Nothing but the lines from the one containing "string of the" through the one containing "is read, and", both included, should be given again, each exactly as written below.

(SUPPLIED RECORDS begins)

Lemma sample_leader planner :
  leader_sync (sync_state planner) sync_header sample_sg_body planner sample_store sample_sg.
Proof. split; try reflexivity; try (by vm_compute). Qed.

Lemma wf_sample_assignment tps :
  len tps < 2 ^ 31 -> Forall wf_tp tps -> wf_assignment (mkAssignment 0 tps [] true "" false false).
Proof. intros H1 H2. split_and!; done. Qed.

Lemma sample_encodable : @encodable listed_topics false sample_sg sample_plan.
Proof.
  assert (forall a tps,
    @assignment_of listed_topics (default ∅ (sample_plan !! SA_MemberID a)) =
      mkAssignment 0 tps [] true "" false false ->
    len tps < 2 ^ 31 -> Forall wf_tp tps ->
    len (AppendAssignment [] (mkAssignment 0 tps [] true "" false false)) < 2 ^ 31 ->
    let asg := @assignment_of listed_topics (default ∅ (sample_plan !! SA_MemberID a)) in
    wf_assignment asg /\ bytes_ok false (AppendAssignment [] asg)) as H.
  { intros a tps -> H1 H2 H3. split; [by apply wf_sample_assignment|done]. }
  repeat apply Forall_cons_2; [| | |constructor].
  - apply (H _ [mkTopicPartitions "t" [0; 2]]).
    + vm_compute. reflexivity.
    + reflexivity.
    + repeat constructor; discriminate.
    + vm_compute. reflexivity.
  - apply (H _ [mkTopicPartitions "t" [1]]).
    + vm_compute. reflexivity.
    + reflexivity.
    + repeat constructor; discriminate.
    + vm_compute. reflexivity.
  - apply (H _ []).
    + vm_compute. reflexivity.
    + reflexivity.
    + constructor.
    + vm_compute. reflexivity.
Qed.

(** End to end, the plan reaches the group: when the planner returns a
    plan, the request the broker receives decodes to the leader's request with
    only the assignment blobs replaced, and the blob of every member decodes
    to exactly what the plan of the group gives that member. *)
Theorem sync_plan_delivered {HT : HostText} {RO : RenderOrder} `{!RenderOrderOk RO}
    st h body planner store sg pl dur :
  leader_sync st h body planner store sg ->
  planner (plan_inputs st store sg) = (Some pl, dur, None) ->
  encodable (IsFlexibleRequest APISyncGroup (RH_APIVersion h)) sg pl ->
  exists new, fst (OnRequest st h body) =
      Some (mkPending (RH_APIKey h) (RH_APIVersion h) 0 0 None (Some new)) /\
    DecodeSyncGroupRequest new (RH_APIVersion h) = Ok (planned_request sg pl) /\
    Forall (fun a => forall t, blob_parts (SA_MemberAssignment a) t = owned pl (SA_MemberID a) t)
      (SG_Assignments (planned_request sg pl)).
Proof.
  intros Hls Hcall Henc. pose proof (ls_decoded _ _ _ _ _ _ Hls) as Hsg.
  rewrite (sync_handled st h body planner store sg _ _ _ Hls Hcall). eexists. split; [done|]. split.
  - apply (codec_roundtrip (dec := syncGroupRequest (RH_APIVersion h))).
    apply wf_planned; [by eapply codec_run_wf|done].
  - cbn. apply Forall_map. eapply Forall_impl; [exact Henc|]. intros a [Hwf _] t.
    by apply planned_blob.
Qed.

Lemma sync_plan_delivered_witness :
  exists new, fst (@OnRequest _ _ (@production ascii_host_text listed_topics)
      (sync_state compute_planner) sync_header sample_sg_body) =
      Some (mkPending APISyncGroup 0 0 0 None (Some new)) /\
    DecodeSyncGroupRequest new 0 = Ok (@planned_request listed_topics sample_sg sample_plan) /\
    Forall (fun a => forall t, blob_parts (SA_MemberAssignment a) t = owned sample_plan (SA_MemberID a) t)
      (SG_Assignments (@planned_request listed_topics sample_sg sample_plan)).
Proof.
  apply (@sync_plan_delivered ascii_host_text listed_topics listed_topics_ok
    (sync_state compute_planner) sync_header sample_sg_body compute_planner sample_store sample_sg
    sample_plan 0).
  - apply sample_leader.
  - reflexivity.
  - apply sample_encodable.
Defined.

(** ** What the plan is made from *)

Lemma plan_member_inv st store g a m :
  plan_member st store g a = Some m ->
  exists sub, Get store g (SA_MemberID a) = Some sub /\ MemberID m = SA_MemberID a /\
    Topics m = S_Topics sub.
Proof. unfold plan_member. destruct (Get _ _ _) as [sub|]; [|done]. intros [= <-]. eauto. Qed.
(* ===== verification/System.v ===== *)
(** * A connection with the production interceptor

    Conn.v and Interceptor.v put together: what the two ends of a proxied
    connection see of a Metadata exchange and of a leader's SyncGroup, across
    any interleaving of the two pumps in between. *)

From stdpp Require Import base numbers list strings gmap relations.
From Stdlib Require Import ZArith Lia Strings.Byte.
From S2P Require Import Prelude Primitives Codec Header MetadataCodec FindCoord.
From S2P Require Import ConsumerProtocol JoinGroup SyncGroup Frame Tracker Conn ConnTheorems Topology.
From S2P Require Import Plan PlanFacts PlanTheorems Planner Store MetaCache Telemetry.
From S2P Require Import Interceptor InterceptorTheorems.

Section system.
Context {HT : HostText} {RO : RenderOrder}.
Implicit Types c : Conn IState Rewriter.

(** ** The topology is fixed *)

Lemma on_request_topology st h body : D_Topology (snd (OnRequest st h body)) = D_Topology st.
Proof.
  simpl. unfold on_request, onMetadata, onFindCoordinator, onJoinGroup, onSyncGroup.
  repeat match goal with
  | |- context [if ?b then _ else _] => destruct b; try done
  | |- context [match ?x with _ => _ end] => destruct x; try done
  end.
Qed.

Lemma rewrite_topology rw st dst body p : D_Topology (snd (Rewrite rw st dst body p)) = D_Topology st.
Proof.
  destruct rw; simpl; unfold rewrite_metadata_resp, rewrite_findcoord_resp;
    repeat match goal with
    | |- context [match ?x with _ => _ end] => destruct x; try done
    end.
Qed.

Lemma upstream_topology cfg env c err c' :
  upstream_iter cfg env c = (err, c') -> D_Topology (icept c') = D_Topology (icept c).
Proof. intros [_ [->|(h & payload & ->)]]%upstream_effect; [done|apply on_request_topology]. Qed.

Lemma downstream_topology cfg env c err c' :
  downstream_iter cfg env c = (err, c') -> D_Topology (icept c') = D_Topology (icept c).
Proof. intros [_ [->|(rw & payload & p & ->)]]%downstream_effect; [done|apply rewrite_topology]. Qed.

(** ** Between a request and its response *)

(** An iteration of either pump that leaves request [id] in the tracker: no
    later than [limit], and not the response to [id] itself. *)
Inductive quiet_step (cfg : Config) (id limit : Z) : Conn IState Rewriter -> Conn IState Rewriter -> Prop :=
| quiet_up env c c' :
    now env <= limit -> upstream_iter cfg env c = (None, c') -> quiet_step cfg id limit c c'
| quiet_down env c c' :
    (forall body b s, ReadFrame (frame_cap cfg) (downBuf c) (brokerR c) = (inr body, b, s) ->
       PeekResponseCorrelID body <> Ok id) ->
    downstream_iter cfg env c = (None, c') -> quiet_step cfg id limit c c'.

Lemma quiet_keeps cfg p c c' :
  quiet_step cfg (P_CorrelID p) (P_Sent p + maxAge (tracker c)) c c' ->
  entries (tracker c) !! P_CorrelID p = Some p ->
  entries (tracker c') !! P_CorrelID p = Some p /\ maxAge (tracker c') = maxAge (tracker c) /\
  D_Topology (icept c') = D_Topology (icept c).
Proof.
  intros Hs Hp. inversion Hs as [env c0 c0' Hnow Hup|env c0 c0' Hno Hdn]; subst c0 c0'.
  - rewrite (upstream_topology _ _ _ _ _ Hup).
    apply upstream_effect in Hup as [[->|(q & ->)] _]; [done|].
    destruct (run_op_params (tracker c) (OpRegister (now env) q)) as [_ Ha].
    split_and!; [|done|done]. apply (run_op_keeps (tracker c) (OpRegister (now env) q)); [|done].
    simpl. lia.
  - rewrite (downstream_topology _ _ _ _ _ Hdn).
    apply downstream_effect in Hdn as [[->|(body & b & s & id & Hr & Hpk & ->)] _]; [done|].
    destruct (run_op_params (tracker c) (OpTake (R := Rewriter) id)) as [_ Ha].
    split_and!; [|done|done]. apply (run_op_keeps (tracker c) (OpTake id)); [|done].
    simpl. intros ->. by apply (Hno _ _ _ Hr).
Qed.

Lemma quiet_run_keeps cfg p c c' :
  rtc (quiet_step cfg (P_CorrelID p) (P_Sent p + maxAge (tracker c))) c c' ->
  entries (tracker c) !! P_CorrelID p = Some p ->
  entries (tracker c') !! P_CorrelID p = Some p /\ D_Topology (icept c') = D_Topology (icept c).
Proof.
  intros Hr. remember (P_Sent p + maxAge (tracker c)) as limit eqn:Hl. revert Hl.
  induction Hr as [c|c c1 c2 Hs _ IH]; intros -> Hp; [done|].
  destruct (quiet_keeps _ _ _ _ Hs Hp) as (Hp1 & Ha & Ht).
  destruct IH as [Hp2 Ht2]; [by rewrite Ha|done|]. by rewrite Ht2.
Qed.

(** ** A Metadata exchange *)

Lemma peek_int32 body id : PeekResponseCorrelID body = Ok id -> int32 id.
Proof.
  unfold PeekResponseCorrelID, run_dec. destruct (ReadInt32 (NewCursor body)) as [o c] eqn:E.
  simpl. intros ->. by eapply yields_ReadInt32.
Qed.

(** What the client can read from the frame [out]: header, then a Metadata
    response. *)
Definition client_reads_metadata (out : list byte) (version id : Z) (r : MetadataResponse) : Prop :=
  exists size payload, DecodeResponseHeader out APIMetadata version = Ok (mkResponseHeader id size) /\
    go_slice out size (len out) = Some payload /\ DecodeMetadataResponse payload version = Ok r.

(** C3: a Metadata exchange through the proxy, with a topology that has at
    least one entry under a node id (Len is not 0) and whose hosts fit a
    string of the wire. A client's Metadata request has been forwarded; then
    whole iterations of both pumps ran in any order and succeeded, those
    upstream before the entry was too old, those downstream on responses with
    other correlation ids; then the broker's response with that correlation id
    is read, and the iteration that handles it succeeds. Then the response is
    delivered as one frame with the request's correlation id from which the
    client decodes the broker's response with every broker address the
    topology knows replaced by its advertised one. (Interleavings of single
    operations are the subject of the session theorems.) *)
Theorem metadata_exchange cfg env c c1 c2 c3 h body payload m env' resp b s :
  incoming cfg env c h body payload -> RH_APIKey h = APIMetadata ->
  D_Topology (icept c) = Some m -> Len (Some m) <> 0 -> hosts_fit m ->
  upstream_iter cfg env c = (None, c1) ->
  rtc (quiet_step cfg (RH_CorrelID h) (now env + maxAge (tracker c1))) c1 c2 ->
  deadline_err cfg env' = None ->
  ReadFrame (frame_cap cfg) (downBuf c2) (brokerR c2) = (inr resp, b, s) ->
  PeekResponseCorrelID resp = Ok (RH_CorrelID h) ->
  downstream_iter cfg env' c2 = (None, c3) ->
  exists rh wire r out,
    DecodeResponseHeader resp APIMetadata (RH_APIVersion h) = Ok rh /\
    go_slice resp (SH_HeaderSize rh) (len resp) = Some wire /\
    DecodeMetadataResponse wire (RH_APIVersion h) = Ok r /\
    written (clientW c3) = written (clientW c2) ++ frame_bytes out /\
    client_reads_metadata out (RH_APIVersion h) (RH_CorrelID h)
      (fst (RewriteMetadataResponse r (Some m))).
Proof.
  intros Hin Hk Htop Hlen Hfit Hup Hq Hd Hr Hpk Hdn.
  assert (exists st, OnRequest (icept c) h payload =
    (Some (mkPending (RH_APIKey h) (RH_APIVersion h) 0 0 (Some rewriteMetadataResp) None), st)) as [st Ho].
  { eexists. simpl. unfold on_request. rewrite Hk. simpl. unfold onMetadata, no_topology.
    cbn [D_Topology with_metrics set_Metrics]. rewrite Htop.
    destruct (Z.eqb_spec (Len (Some m)) 0); [done|]. by rewrite Hk. }
  destruct (tracked_before_forward cfg env c c1 h body payload _ st _ None Hin Ho eq_refl Hup)
    as [[_ ?]|He]; [done|].
  set (p := mkPending (RH_APIKey h) (RH_APIVersion h) (RH_CorrelID h) (now env)
    (Some rewriteMetadataResp) None) in *.
  destruct (quiet_run_keeps cfg p c1 c2 Hq He) as [He2 Ht2].
  rewrite (upstream_topology _ _ _ _ _ Hup), Htop in Ht2.
  destruct (tracked_response cfg env' c2 c3 resp (RH_CorrelID h) p rewriteMetadataResp None)
    as [_ [[_ ?]|(rh & wire & new & st' & Hrh & Hw & Hrw & _ & Hout)]]; try done.
  { split_and!; eauto. }
  pose proof (metadata_rewriter_spec (icept c2) m wire p Ht2 Hfit) as Hspec.
  unfold p in *. cbn [P_APIKey P_APIVersion P_CorrelID] in *. rewrite Hk in *.
  destruct (DecodeMetadataResponse wire (RH_APIVersion h)) as [r| |] eqn:Edec.
  2,3: destruct Hspec as (e' & st2 & Hspec); congruence.
  destruct Hspec as (new' & st2 & Hspec & Hdec).
  assert (new' = new) as -> by congruence.
  eexists rh, wire, r, _. split_and!; [done..| |].
  - apply Hout. done.
  - pose proof (decode_append_response_header APIMetadata (RH_APIVersion h) (RH_CorrelID h) new
      (peek_int32 _ _ Hpk)) as Hh.
    eexists _, new. split_and!; [exact Hh|apply go_slice_tail|exact Hdec].
Qed.

(** C1: the leader's SyncGroup through the proxy, when it is planned. Suppose
    the planner returns a plan and no error in time, a metadata snapshot has
    been published, the plan can be encoded within the widths of the wire, no
    member id of the request and no topic of the snapshot is the empty string,
    and the upstream pump's iteration succeeds. Then what reaches the broker
    is one frame with the leader's own header, whose payload decodes to a
    request for the same members in which every partition that the snapshot
    has of a topic some member of the request subscribed to (as the store
    remembers it) is assigned to exactly one member, one that subscribed to
    the topic. (When the planner fails or times out the request passes as it
    came; what a nil plan without an error does is
    [missing_plan_empties_group].) *)
Theorem sync_group_exchange `{!RenderOrderOk RO} cfg env c c' h body payload planner
    `{!PlannerOk planner} store sg pl dur snap a sub t x :
  incoming cfg env c h body payload -> leader_sync (icept c) h payload planner store sg ->
  D_Metadata (icept c) = Some (Some snap) ->
  planner (plan_inputs (icept c) store sg) = (Some pl, dur, None) ->
  encodable (IsFlexibleRequest APISyncGroup (RH_APIVersion h)) sg pl ->
  named_request snap sg ->
  a ∈ SG_Assignments sg -> Get store (SG_Group sg) (SA_MemberID a) = Some sub ->
  t ∈ S_Topics sub -> x ∈ default [] (ByTopic snap !! t) ->
  upstream_iter cfg env c = (None, c') ->
  exists out new sg', written (brokerW c') = written (brokerW c) ++ frame_bytes out /\
    DecodeRequestHeader out = Ok h /\ go_slice out (RH_HeaderSize h) (len out) = Some new /\
    DecodeSyncGroupRequest new (RH_APIVersion h) = Ok sg' /\
    map SA_MemberID (SG_Assignments sg') = map SA_MemberID (SG_Assignments sg) /\
    exists m, gets sg' t x m /\ (forall m', gets sg' t x m' -> m' = m) /\
      exists s, Get store (SG_Group sg) m = Some s /\ t ∈ S_Topics s.
Proof.
  intros Hin Hls Hmd Hcall Henc Hn Ha Hg Ht Hx Hup.
  destruct (sync_request_planned _ _ _ _ _ _ _ _ _ _ _ _ _ Hls Hmd Hcall Henc Hn Ha Hg Ht Hx)
    as (new & sg' & Hreq & Hdec & Hids & Hone).
  destruct (OnRequest (icept c) h payload) as [[p|] st] eqn:Ho; [|done].
  simpl in Hreq. injection Hreq as ->.
  destruct (respliced_request cfg env c c' h body payload _ st new Hin Ho eq_refl Hup)
    as (out & Hw & Hh & Hs).
  by exists out, new, sg'.
Qed.

End system.

(** ** Concrete exchanges *)

Definition system_conn (st : IState) (fromClient fromBroker : list byte) : Conn IState Rewriter :=
  NewConn default_config (mkStream fromClient EOF) (mkStream fromBroker EOF)
    (mkSink [] None) (mkSink [] None) (mkBuffer [] 0) (mkBuffer [] 0) st.

Definition md_header : RequestHeader := mkRequestHeader APIMetadata 9 5 "c" false 0.
Definition md_request : list byte := AppendRequestHeader [] md_header ++ [Byte.x01].
Definition md_response : list byte := AppendResponseHeader [] APIMetadata 9 5 ++ sample_body.
Definition md_conn : Conn IState Rewriter :=
  system_conn (topology_state sample_mapping) (frame_bytes md_request) (frame_bytes md_response).
Definition sent : Env := mkEnv 10 None.
Definition md_sent : Conn IState Rewriter :=
  snd (@upstream_iter _ _ (@production ascii_host_text listed_topics) default_config sent md_conn).

Lemma metadata_exchange_witness :
  exists rh wire r out,
    DecodeResponseHeader md_response APIMetadata 9 = Ok rh /\
    go_slice md_response (SH_HeaderSize rh) (len md_response) = Some wire /\
    DecodeMetadataResponse wire 9 = Ok r /\
    written (clientW (snd (@downstream_iter _ _ (@production ascii_host_text listed_topics)
      default_config sent md_sent))) = written (clientW md_sent) ++ frame_bytes out /\
    client_reads_metadata out 9 5 (fst (@RewriteMetadataResponse ascii_host_text r (Some sample_mapping))).
Proof.
  eapply (@metadata_exchange ascii_host_text listed_topics default_config sent md_conn md_sent md_sent _
    (set_HeaderSize md_header 12) md_request [Byte.x01] sample_mapping sent md_response).
  - split; [reflexivity|]. split; [|split; vm_compute; reflexivity].
    eexists _, _. vm_compute. reflexivity.
  - reflexivity.
  - reflexivity.
  - vm_compute. discriminate.
  - apply sample_mapping_fits.
  - vm_compute. reflexivity.
  - apply rtc_refl.
  - reflexivity.
  - vm_compute. reflexivity.
  - vm_compute. reflexivity.
  - vm_compute. reflexivity.
Defined.

Definition sg_request : list byte := AppendRequestHeader [] sync_header ++ sample_sg_body.
Definition sg_conn : Conn IState Rewriter := system_conn (sync_state compute_planner) (frame_bytes sg_request) [].

Lemma sync_group_exchange_witness :
  exists out new sg',
    written (brokerW (snd (@upstream_iter _ _ (@production ascii_host_text listed_topics)
      default_config sent sg_conn))) = written (brokerW sg_conn) ++ frame_bytes out /\
    DecodeRequestHeader out = Ok (set_HeaderSize sync_header 11) /\
    go_slice out 11 (len out) = Some new /\ DecodeSyncGroupRequest new 0 = Ok sg' /\
    map SA_MemberID (SG_Assignments sg') = ["m1"; "m2"; "m3"]%string /\
    exists m, gets sg' "t" 2 m /\ (forall m', gets sg' "t" 2 m' -> m' = m) /\
      exists s, Get sample_store "g" m = Some s /\ "t"%string ∈ S_Topics s.
Proof.
  eapply (@sync_group_exchange ascii_host_text listed_topics listed_topics_ok default_config sent
    sg_conn _ (set_HeaderSize sync_header 11) sg_request sample_sg_body compute_planner
    compute_planner_ok sample_store sample_sg sample_plan 0 sample_snapshot
    (mkSyncGroupAssignment "m1" [] false) _ "t" 2).
  - split; [reflexivity|]. split; [|split; vm_compute; reflexivity].
    eexists _, _. vm_compute. reflexivity.
  - split; try reflexivity; vm_compute; discriminate.
  - reflexivity.
  - reflexivity.
  - apply sample_encodable.
  - split; [repeat constructor; discriminate|vm_compute; reflexivity].
  - left.
  - vm_compute. reflexivity.
  - left.
  - vm_compute. right. right. left.
  - rewrite (surjective_pairing (upstream_iter default_config sent sg_conn)).
    f_equal.
Defined.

(SUPPLIED RECORDS ends)

=== EXERCISE RESULT ===
    string of the wire. A client's Metadata request has been forwarded; then
    whole iterations of both pumps ran in any order and succeeded, those
    upstream before the entry was too old, those downstream on responses with
    other correlation ids; then the broker's response with that correlation id
    is read, and the iteration that handles it succeeds. Then the response is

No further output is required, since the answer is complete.